La « surface privative » ou loi Carrez en cas d’achat immobilier
Si vous achetez un logement, on parle de « surface privative », si vous le louez, on parle de « surface habitable ».
Le futur acquéreur d’un bien doit être informé du nombre exact de m² privatif du bien. Le propriétaire a l’obligation de fournir un métré, un document certifiant cette surface. La surface privative est aussi appelée surface Carrez.
La mesure des surfaces en loi Carrez et Boutin peut être effectuée par le propriétaire mais il est préférable que cette démarche soit faite par un professionnel, un diagnostiqueur certifié.

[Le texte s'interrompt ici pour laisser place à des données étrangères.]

(* ===== verification/ConstTime.v ===== *)
(** Constant-time words: ios/Pods/BoringSSL-GRPC/src/crypto/internal.h, lines
    216 to 443.  A comparison computes a mask of all ones or all zeros without
    branching; [w] is the width of a [crypto_word_t], 64 or 32 by the build. *)
From Stdlib Require Import ZArith Lia Bool.
From stdpp Require Import base list numbers.
From S2P Require Import Prelude.
Local Open Scope Z_scope.

(** A truth value as a mask of [w] ones. *)
Definition mask (w : Z) (b : bool) : Z := if b then 2 ^ w - 1 else 0.

Section constant_time.
Variable w : Z.
Notation word := (wrap w).

Definition value_barrier_w (a : Z) : Z := a.

Definition constant_time_msb_w (a : Z) : Z := word (0 - Z.shiftr a (w - 1)).

Definition constant_time_lt_w (a b : Z) : Z :=
  constant_time_msb_w (Z.lxor a (Z.lor (Z.lxor a b) (Z.lxor (word (a - b)) a))).
Definition constant_time_lt_8 (a b : Z) : Z := wrap 8 (constant_time_lt_w a b).

Definition constant_time_ge_w (a b : Z) : Z := word (Z.lnot (constant_time_lt_w a b)).
Definition constant_time_ge_8 (a b : Z) : Z := wrap 8 (constant_time_ge_w a b).

Definition constant_time_is_zero_w (a : Z) : Z :=
  constant_time_msb_w (Z.land (word (Z.lnot a)) (word (a - 1))).
Definition constant_time_is_zero_8 (a : Z) : Z := wrap 8 (constant_time_is_zero_w a).

Definition constant_time_eq_w (a b : Z) : Z := constant_time_is_zero_w (Z.lxor a b).
Definition constant_time_eq_8 (a b : Z) : Z := wrap 8 (constant_time_eq_w a b).
Definition constant_time_eq_int (a b : Z) : Z := constant_time_eq_w (word a) (word b).
Definition constant_time_eq_int_8 (a b : Z) : Z := constant_time_eq_8 (word a) (word b).

Definition constant_time_select_w (mask a b : Z) : Z :=
  Z.lor (Z.land (value_barrier_w mask) a) (Z.land (value_barrier_w (word (Z.lnot mask))) b).
Definition constant_time_select_8 (mask a b : Z) : Z := wrap 8 (constant_time_select_w mask a b).
Definition constant_time_select_int (mask a b : Z) : Z :=
  sext 32 (constant_time_select_w mask (word a) (word b)).

(** [buffers_alias] on the addresses of the buffers. *)
Definition buffers_alias (a_u a_len b_u b_len : Z) : bool :=
  (b_u <? word (a_u + a_len)) && (a_u <? word (b_u + b_len)).

(** [align_pointer] on an address. *)
Definition align_pointer (ptr alignment : Z) : Z :=
  let offset := Z.land (word (0 - ptr)) (alignment - 1) in ptr + offset.
End constant_time.

(** ** Masks *)

Section lemmas.
Context (w : Z) (Hw : 8 <= w).
Notation word := (wrap w).
Notation T := (2 ^ w).

Lemma half : T = 2 * 2 ^ (w - 1) /\ 128 <= 2 ^ (w - 1).
Proof.
  split; [rewrite <- Z.pow_succ_r by lia; f_equal; lia|].
  change 128 with (2 ^ 7). apply Z.pow_le_mono_r; lia.
Qed.

(** The top bit of a word. *)
Lemma top_bit a : in_word w a -> Z.testbit a (w - 1) = (2 ^ (w - 1) <=? a).
Proof.
  intros Ha. unfold in_word in Ha. pose proof half. rewrite Z.testbit_odd, shiftr_div by lia.
  destruct (Z.leb_spec (2 ^ (w - 1)) a).
  - replace (a / 2 ^ (w - 1)) with 1; [reflexivity|]. apply Z.div_unique with (a - 2 ^ (w - 1)); lia.
  - rewrite Z.div_small by lia. reflexivity.
Qed.

Lemma msb_spec a : in_word w a -> constant_time_msb_w w a = mask w (Z.testbit a (w - 1)).
Proof.
  intros Ha. rewrite top_bit by exact Ha. unfold in_word in Ha. pose proof half.
  unfold constant_time_msb_w, mask. rewrite shiftr_div by lia.
  destruct (Z.leb_spec (2 ^ (w - 1)) a).
  - replace (a / 2 ^ (w - 1)) with 1 by (apply Z.div_unique with (a - 2 ^ (w - 1)); lia).
    unfold wrap. symmetry. apply Z.mod_unique with (-1); lia.
  - rewrite Z.div_small by lia. reflexivity.
Qed.

Lemma in_word_bits a : 0 <= a -> (in_word w a <-> forall i, w <= i -> Z.testbit a i = false).
Proof.
  intros Ha. unfold in_word. split.
  - intros [_ H] i Hi. destruct (Z.eq_dec a 0) as [->|]; [apply Z.testbit_0_l|].
    apply Z.bits_above_log2; [exact Ha|]. apply Z.log2_lt_pow2 in H; lia.
  - intros H. split; [exact Ha|]. destruct (Z.eq_dec a 0) as [->|]; [apply Z.pow_pos_nonneg; lia|].
    apply Z.log2_lt_pow2; [lia|]. destruct (Z_lt_dec (Z.log2 a) w); [assumption|].
    specialize (H (Z.log2 a) ltac:(lia)). rewrite Z.bit_log2 in H by lia. discriminate.
Qed.

Lemma lxor_word a b : in_word w a -> in_word w b -> in_word w (Z.lxor a b).
Proof.
  intros Ha Hb. assert (0 <= Z.lxor a b) by (apply Z.lxor_nonneg; unfold in_word in *; lia).
  apply in_word_bits; [assumption|]. intros i Hi. rewrite Z.lxor_spec.
  rewrite (proj1 (in_word_bits a (proj1 Ha)) Ha i Hi), (proj1 (in_word_bits b (proj1 Hb)) Hb i Hi). reflexivity.
Qed.

Lemma lor_word a b : in_word w a -> in_word w b -> in_word w (Z.lor a b).
Proof.
  intros Ha Hb. assert (0 <= Z.lor a b) by (apply Z.lor_nonneg; unfold in_word in *; lia).
  apply in_word_bits; [assumption|]. intros i Hi. rewrite Z.lor_spec.
  rewrite (proj1 (in_word_bits a (proj1 Ha)) Ha i Hi), (proj1 (in_word_bits b (proj1 Hb)) Hb i Hi). reflexivity.
Qed.

Lemma land_word a b : in_word w a -> in_word w b -> in_word w (Z.land a b).
Proof.
  intros Ha Hb. assert (0 <= Z.land a b) by (apply Z.land_nonneg; unfold in_word in *; lia).
  apply in_word_bits; [assumption|]. intros i Hi. rewrite Z.land_spec.
  rewrite (proj1 (in_word_bits a (proj1 Ha)) Ha i Hi). reflexivity.
Qed.

Lemma word_sub a b : in_word w a -> in_word w b ->
  word (a - b) = if a <? b then a - b + T else a - b.
Proof.
  intros Ha Hb. unfold in_word, wrap in *. destruct (Z.ltb_spec a b).
  - symmetry. apply Z.mod_unique with (-1); lia.
  - apply Z.mod_small. lia.
Qed.

Lemma word_lnot a : in_word w a -> word (Z.lnot a) = T - 1 - a.
Proof.
  intros Ha. unfold in_word, wrap in *. replace (Z.lnot a) with (- a - 1) by (unfold Z.lnot; lia).
  symmetry. apply Z.mod_unique with (-1); lia.
Qed.

Lemma lt_w_spec a b : in_word w a -> in_word w b -> constant_time_lt_w w a b = mask w (a <? b).
Proof.
  intros Ha Hb. pose proof (wrap_range w (a - b) ltac:(lia)) as Hd. unfold constant_time_lt_w.
  rewrite msb_spec by (repeat apply lxor_word || apply lor_word; auto using lxor_word). f_equal.
  rewrite !Z.lxor_spec, Z.lor_spec, !Z.lxor_spec, !top_bit by auto.
  rewrite (word_sub a b Ha Hb). unfold in_word in *. pose proof half.
  destruct (Z.ltb_spec a b), (Z.leb_spec (2 ^ (w - 1)) a), (Z.leb_spec (2 ^ (w - 1)) b);
    try lia; cbn [xorb orb]; try (destruct (Z.leb_spec (2 ^ (w - 1)) (a - b + T))); try (destruct (Z.leb_spec (2 ^ (w - 1)) (a - b)));
    cbn [xorb]; try reflexivity; lia.
Qed.

Lemma is_zero_w_spec a : in_word w a -> constant_time_is_zero_w w a = mask w (a =? 0).
Proof.
  intros Ha. pose proof (wrap_range w (a - 1) ltac:(lia)) as Hd.
  assert (Hn : in_word w (word (Z.lnot a))) by (apply wrap_range; lia).
  unfold constant_time_is_zero_w. rewrite msb_spec by (apply land_word; assumption). f_equal.
  rewrite Z.land_spec, !top_bit by assumption. rewrite word_lnot, word_sub by (unfold in_word in *; pose proof half; lia || assumption).
  unfold in_word in *. pose proof half.
  destruct (Z.eqb_spec a 0), (Z.ltb_spec a 1), (Z.leb_spec (2 ^ (w - 1)) (T - 1 - a)); try lia; cbn [andb]; try reflexivity;
    apply Z.leb_le || apply Z.leb_gt; lia.
Qed.

Lemma eq_w_spec a b : in_word w a -> in_word w b -> constant_time_eq_w w a b = mask w (a =? b).
Proof.
  intros Ha Hb. unfold constant_time_eq_w. rewrite is_zero_w_spec by auto using lxor_word. f_equal.
  destruct (Z.eqb_spec (Z.lxor a b) 0) as [E|E], (Z.eqb_spec a b) as [E'|E']; auto.
  - apply Z.lxor_eq in E. contradiction.
  - subst. rewrite Z.lxor_nilpotent in E. contradiction.
Qed.

Lemma mask_8 b : wrap 8 (mask w b) = mask 8 b.
Proof.
  destruct b; [|reflexivity]. cbn [mask]. unfold wrap.
  replace (2 ^ w - 1) with (2 ^ 8 - 1 + (2 ^ (w - 8) - 1) * 2 ^ 8).
  - rewrite Z.mod_add by lia. reflexivity.
  - rewrite Z.mul_sub_distr_r, <- Z.pow_add_r by lia. replace (w - 8 + 8) with w by lia. lia.
Qed.

(** The mask may be narrower than the word, as long as the values are, too. *)
Lemma select_spec n c a b : 8 <= n <= w -> in_word n a -> in_word n b ->
  wrap n (constant_time_select_w w (mask n c) a b) = if c then a else b.
Proof.
  intros Hn Ha Hb. unfold constant_time_select_w, value_barrier_w.
  assert (Hones : forall x, in_word n x -> Z.land (2 ^ n - 1) x = x).
  { intros x Hx. rewrite Z.land_comm, land_ones_mod by lia. apply Z.mod_small, Hx. }
  destruct c; cbn [mask].
  - rewrite Hones by exact Ha. unfold wrap. rewrite <- Z.land_ones, Z.land_lor_distr_l, !Z.land_ones by lia.
    rewrite Z.mod_small by exact Ha.
    replace (Z.land ((Z.lnot (2 ^ n - 1)) mod 2 ^ w) b mod 2 ^ n) with 0; [apply Z.lor_0_r|].
    symmetry. rewrite <- Z.land_ones by lia. apply Z.bits_inj_0. intros i.
    rewrite !Z.land_spec. destruct (Z_lt_dec i 0); [rewrite (Z.testbit_neg_r b) by lia; rewrite andb_false_r; reflexivity|].
    destruct (Z_lt_dec i n).
    + rewrite Z.mod_pow2_bits_low by lia. rewrite Z.lnot_spec by lia.
      replace (2 ^ n - 1) with (Z.ones n) by (rewrite Z.ones_equiv; lia). rewrite Z.ones_spec_low by lia. reflexivity.
    + rewrite Z.ones_spec_high by lia. rewrite andb_false_r. reflexivity.
  - rewrite Z.land_0_l, Z.lor_0_l. change (Z.lnot 0) with (-1). unfold wrap at 2.
    replace (-1 mod 2 ^ w) with (2 ^ w - 1) by (apply Z.mod_unique with (-1); pose proof half; lia).
    rewrite Z.land_comm, land_ones_mod by lia. unfold wrap, in_word in *.
    assert (2 ^ n <= 2 ^ w) by (apply Z.pow_le_mono_r; lia).
    rewrite (Z.mod_small b (2 ^ w)) by lia. apply Z.mod_small. lia.
Qed.

Lemma select_w_spec c a b : in_word w a -> in_word w b ->
  constant_time_select_w w (mask w c) a b = if c then a else b.
Proof.
  intros Ha Hb. rewrite <- (select_spec w c a b) by (lia || assumption). symmetry. apply wrap_small.
  assert (Hm : in_word w (mask w c)).
  { unfold in_word, mask. pose proof half. destruct c; lia. }
  apply lor_word; apply land_word; auto. apply wrap_range. lia.
Qed.

Lemma lor_mask n c d : 0 <= n -> Z.lor (mask n c) (mask n d) = mask n (c || d).
Proof. destruct c, d; cbn [mask orb]; rewrite ?Z.lor_diag, ?Z.lor_0_r, ?Z.lor_0_l; reflexivity. Qed.

(** whatever the word size, the constant-time comparisons are the masks of
    the comparisons they are named after, and a selection with such a mask is
    the conditional: no intermediate overflow is visible in the result. *)
Theorem constant_time_masks a b c :
  in_word w a -> in_word w b ->
  constant_time_lt_w w a b = mask w (a <? b) /\ constant_time_lt_8 w a b = mask 8 (a <? b) /\
  constant_time_ge_w w a b = mask w (b <=? a) /\ constant_time_ge_8 w a b = mask 8 (b <=? a) /\
  constant_time_is_zero_w w a = mask w (a =? 0) /\ constant_time_is_zero_8 w a = mask 8 (a =? 0) /\
  constant_time_eq_w w a b = mask w (a =? b) /\ constant_time_eq_8 w a b = mask 8 (a =? b) /\
  constant_time_select_w w (mask w c) a b = (if c then a else b) /\
  (a < 256 -> b < 256 -> constant_time_select_8 w (mask 8 c) a b = if c then a else b).
Proof.
  intros Ha Hb. unfold constant_time_lt_8, constant_time_ge_8, constant_time_is_zero_8, constant_time_eq_8, constant_time_select_8.
  assert (Hge : constant_time_ge_w w a b = mask w (b <=? a)).
  { unfold constant_time_ge_w. rewrite lt_w_spec by assumption. rewrite word_lnot.
    - rewrite Z.leb_antisym. unfold mask. destruct (a <? b); cbn [negb]; lia.
    - unfold in_word, mask. pose proof half. destruct (a <? b); lia. }
  rewrite Hge, lt_w_spec, is_zero_w_spec, eq_w_spec, !mask_8 by assumption.
  repeat split. { apply select_w_spec; assumption. }
  intros. unfold in_word in *. apply select_spec; unfold in_word; lia.
Qed.

(** buffers that do not wrap around the address space alias exactly when
    they share a byte. *)
Theorem buffers_alias_spec a_u a_len b_u b_len :
  0 <= a_u -> 0 < a_len -> a_u + a_len < 2 ^ w -> 0 <= b_u -> 0 < b_len -> b_u + b_len < 2 ^ w ->
  buffers_alias w a_u a_len b_u b_len = true
  <-> exists p, a_u <= p < a_u + a_len /\ b_u <= p < b_u + b_len.
Proof.
  intros. unfold buffers_alias. rewrite !wrap_small by (unfold in_word; lia). rewrite andb_true_iff, !Z.ltb_lt.
  split; [intros; exists (Z.max a_u b_u); lia | intros (p & Hp); lia].
Qed.

(** an aligned pointer is the least multiple of the alignment that is not
    below the pointer. *)
Theorem align_pointer_spec ptr k :
  in_word w ptr -> 0 <= k <= w ->
  (2 ^ k | align_pointer w ptr (2 ^ k)) /\ ptr <= align_pointer w ptr (2 ^ k) < ptr + 2 ^ k.
Proof.
  intros Hp Hk. unfold align_pointer. rewrite land_ones_mod by lia.
  assert (H2 : 0 < 2 ^ k) by (apply Z.pow_pos_nonneg; lia).
  assert (E : wrap w (0 - ptr) mod 2 ^ k = (- ptr) mod 2 ^ k).
  { change (wrap w (0 - ptr) mod 2 ^ k) with (wrap k (wrap w (0 - ptr))). apply wrap_narrow. lia. }
  rewrite E. pose proof (Z.mod_pos_bound (- ptr) (2 ^ k) H2). split; [|lia].
  exists (- ((- ptr) / 2 ^ k)). pose proof (Z.div_mod (- ptr) (2 ^ k)). lia.
Qed.
End lemmas.

Lemma constant_time_masks_witness :
  in_word 64 5 /\ constant_time_select_w 64 (mask 64 true) 5 7 = 5.
Proof.
  split; [split; [lia | reflexivity]|].
  destruct (constant_time_masks 64 ltac:(lia) 5 7 true) as (_ & _ & _ & _ & _ & _ & _ & _ & H & _);
    [split; [lia | reflexivity] | split; [lia | reflexivity] | exact H].
Defined.

Lemma buffers_alias_spec_witness :
  buffers_alias 64 100 10 109 1 = true <-> exists p, 100 <= p < 100 + 10 /\ 109 <= p < 109 + 1.
Proof. apply (buffers_alias_spec 64); reflexivity || lia. Defined.

Lemma align_pointer_spec_witness :
  (2 ^ 6 | align_pointer 64 100 (2 ^ 6)) /\ 100 <= align_pointer 64 100 (2 ^ 6) < 100 + 2 ^ 6.
Proof. apply (align_pointer_spec 64); [split; [lia | reflexivity] | lia]. Defined.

Cela permet de sécuriser le contrat de vente ou de location et établir un diagnostic plus fiable.
Le diagnostiqueur mesure en m² les planchers des locaux clos après avoir enlevé la surface des murs, cloisons, marches, cage d’escalier, gaines, embrasures des portes et des fenêtres…
Il enlève aussi les planchers quand il n’y a pas 1.80 m de hauteur. Ce qui est souvent le cas dans des mezzanines ou des chambres mansardées. Le calcul de la surface privative englobe les sous-sols, les combles non aménagés, greniers, réserves, remises et vérandas d'une superficie supérieure à 8 m². Les caves, les garages, les balcons, les parkings et les lots de moins de 8 m² ne comptent pas.
Ainsi vous pourrez lire dans certaines annonces par exemple : 112 m² / 67 m² loi Carrez, ce qui veut dire que le bien à des combles aménagés avec une hauteur sous plafond inférieure à 1.80 m.
Un décret datant de 2002 autorise la location d’un logement dont la hauteur sous plafond ne dépasse pas 2,20 mètres, à condition toutefois que le volume habitable soit supérieur ou égal à 20 m3. Le calcul du volume habitable est le suivant : hauteur sous plafond x surface habitable.
Un studio de 13 mètres carrés une hauteur sous plafond de 1,85 mètre. Le volume habitable sera de : 13 x 1,85 soit 24.05 m3. Le studio pourra alors être proposé à la location
Si la mention de la superficie n’est pas la bonne (si la surface réelle est inférieure de 5% à celle annoncée), l’acquéreur peut demander une baisse du prix et un remboursement au vendeur. Cette action doit être menée dans l’année qui suit la signature de l’acte de vente.
Cette obligation de fournir un métré n’est pas obligatoire pour la vente d’une maison individuelle isolée. Elle concerne surtout les logements en copropriété.
La « surface habitable » loi Boutin pour les locations
En cas de location, le propriétaire doit fournir obligatoirement un diagnostic de surface Loi Boutin. Un mesurage de la surface habitable du bien loué est aussi effectué selon des critères précis. Ceux-ci ressemblent à ceux de la Loi Carrez, notamment pour la hauteur sous plafond, mais là il n’en est pas tenu compte dans le calcul.
Les combles non aménagés, des caves, des sous-sols, des remises, des terrasses, des balcons, des vérandas et les dépendances du logement ne sont pas prises en compte. C’est donc un peu plus restrictif. Ainsi pour un même bien, on aura donc deux chiffres différents de surface et un plus petit pour la surface habitable.
Depuis avril 2017, le mesurage de la surface habitable doit également figurer dans le libellé des annonces immobilières. Une erreur de mesure de plus de 5% ou l’absence de mesurage Loi Boutin engage la responsabilité du bailleur ou du mandataire de location et peut avoir des conséquences sur le bail et le montant des loyers.
Ce certificat dit « loi Boutin » ne concerne pas les locations meublées, secondaires et saisonnières.